#### ACTIVITY:
Please copy out all lines of the entries that contain the word "exact".

#### MATERIAL PROVIDED:
Lemma wp_krhino_task_dyn_del s task tk :
  let t := default (g_active_task s) task in
  wf s -> g_tasks s !! t = Some tk -> g_sched_lock s < 2 ^ 8 - 1 -> res_sem_room s ->
  wp (krhino_task_dyn_del task) (fun r s' => (wf s' /\ del_spec s t tk K_OBJ_DYN_ALLOC r s') /\ frame s s') s.
Proof.
  intros t Hwf Ht Hlk Hroom. unfold krhino_task_dyn_del.
  assert (Hret : forall st, del_spec s t tk K_OBJ_DYN_ALLOC (Ret st) s ->
    (wf s /\ del_spec s t tk K_OBJ_DYN_ALLOC (Ret st) s) /\ frame s s) by done.
  apply wp_keeps_checks; [intros H; by apply Hret, del_intrpt|intros Hn].
  pose proof (kp_sched _ (kp_mid _ (wf_pre _ Hwf))) as Hsch. destruct (so_nested _ _ _ _ Hsch) as [Hn0 _].
  destruct (so_lock _ _ _ _ Hsch) as [Hlk0 _].
  kstart Hwf. kstep. kstep. fold t. do 2 kstep. rewrite kput_eta in *.
  destruct (Z.eqb_spec (prio tk) RHINO_IDLE_PRI) as [|Hi]; [kstep; by apply Hret, del_idle|].
  destruct (Z.eqb_spec (mm_alloc_flag tk) K_OBJ_DYN_ALLOC) as [Hf|Hf]; cbn [negb]; [|kstep; by apply Hret, del_flag].
  apply wp_bind, wp_gets. destruct (bool_decide (t = g_active_task s) && (0 <? g_sched_lock s)) eqn:Hl.
  { apply andb_true_iff in Hl as [?%bool_decide_eq_true ?%Z.ltb_lt]. kstep. by apply Hret, del_locked. }
  destruct (decide (task_state tk = K_DELETED)) as [Hd|Hd].
  { rewrite bool_decide_eq_true_2 by done. kstep. by apply Hret, del_dead. }
  rewrite (bool_decide_eq_false_2 (task_state tk = K_DELETED)) by done.
  assert (Hact : t = g_active_task s -> ~ 0 < g_sched_lock s).
  { intros E H. rewrite bool_decide_eq_true_2 in Hl by done. by apply Z.ltb_ge in Hl; lia. }
  assert (Hti := active_prio_idle _ _ _ Hmid Ht Hi). assert (Hlive := live_not_deleted _ _ _ Hmid Ht Hd).
  eapply (wp_hand_to_dyn_mem s t tk _ _ Hwf); [lia|lia|exact Hroom|exact Ht|exact Hlive|exact Hact|].
  intros s1 tk1 Hk1 Hsent Hfr1 Hact1. cbv beta iota zeta. pose proof Hsent as [Hhd _ Ht1 Hl1 _].
  eapply wp_mono; [|apply (wp_frames _ (fun r s' => wf s' /\ del_spec s t tk K_OBJ_DYN_ALLOC r s'));
    [apply frames_bind; [auto with frames|apply frames_task_mutex_free; auto with frames|intros _; apply frames_task_unlink; [auto with frames|solve_call..]]|]].
  { cbv beta. intros r s' [Hq Hf']. split; [exact Hq|by etrans]. }
  apply wp_kput. pose proof Hk1 as Hk1'. rewrite <- (kput_eta s1) in Hk1'.
  kstep. eapply wp_task_mutex_free; [exact Hk1'|exact Ht1|exact Hl1|exact Hti|]. intros T' objs' rq' th' Hfr Hg.
  eapply wp_task_unlink; [rewrite (gi_self _ _ _ _ _ _ Hg); exact Ht1|exact Hl1|exact Hti|exact Hfr|exact Hact1|].
  intros T2 objs2 rq2 th2 Hk2 Hun. pose proof Hun as [(tk' & Htk' & Hd') _ _]. do 2 kstep.
  eapply wp_exit_sched; [exact (kpre_kobj_list _ _ Hk2)|]. intros s' Hwf' (p & a & ->). split; [exact Hwf'|].
  pose proof (fm_statics _ _ Hfr1) as Hst. unfold statics in Hst. injection Hst as _ Hn1 _ _.
  destruct (handed_after s t s1 (mutex_list tk1) T' objs' (kput T2 objs2 rq2 th2 s1)) as [Hno Hh]; [exact Hhd| |exact Hg|exact Hun|done|].
  { destruct Hroom as (ob & c & pk & Ho & _ & Hb & _). eauto. }
  apply del_ok; [|eapply (sent_given _ _ _ _ _ _ _ Hsent Hno), freed_given; [exact Hg|exact Hun]|exact Hh].
  eapply wf_gone; [exact Hwf'|cbn; lia|exact Htk'|exact Hd'|]. cbn. by intros [? _]%elem_of_klist_del.
Qed.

#### WRITTEN REPLY:
  eapply (wp_hand_to_dyn_mem s t tk _ _ Hwf); [lia|lia|exact Hroom|exact Ht|exact Hlive|exact Hact|].
  { cbv beta. intros r s' [Hq Hf']. split; [exact Hq|by etrans]. }
  kstep. eapply wp_task_mutex_free; [exact Hk1'|exact Ht1|exact Hl1|exact Hti|]. intros T' objs' rq' th' Hfr Hg.
  eapply wp_task_unlink; [rewrite (gi_self _ _ _ _ _ _ Hg); exact Ht1|exact Hl1|exact Hti|exact Hfr|exact Hact1|].
  eapply wp_exit_sched; [exact (kpre_kobj_list _ _ Hk2)|]. intros s' Hwf' (p & a & ->). split; [exact Hwf'|].
  destruct (handed_after s t s1 (mutex_list tk1) T' objs' (kput T2 objs2 rq2 th2 s1)) as [Hno Hh]; [exact Hhd| |exact Hg|exact Hun|done|].
  apply del_ok; [|eapply (sent_given _ _ _ _ _ _ _ Hsent Hno), freed_given; [exact Hg|exact Hun]|exact Hh].
  eapply wf_gone; [exact Hwf'|cbn; lia|exact Htk'|exact Hd'|]. cbn. by intros [? _]%elem_of_klist_del.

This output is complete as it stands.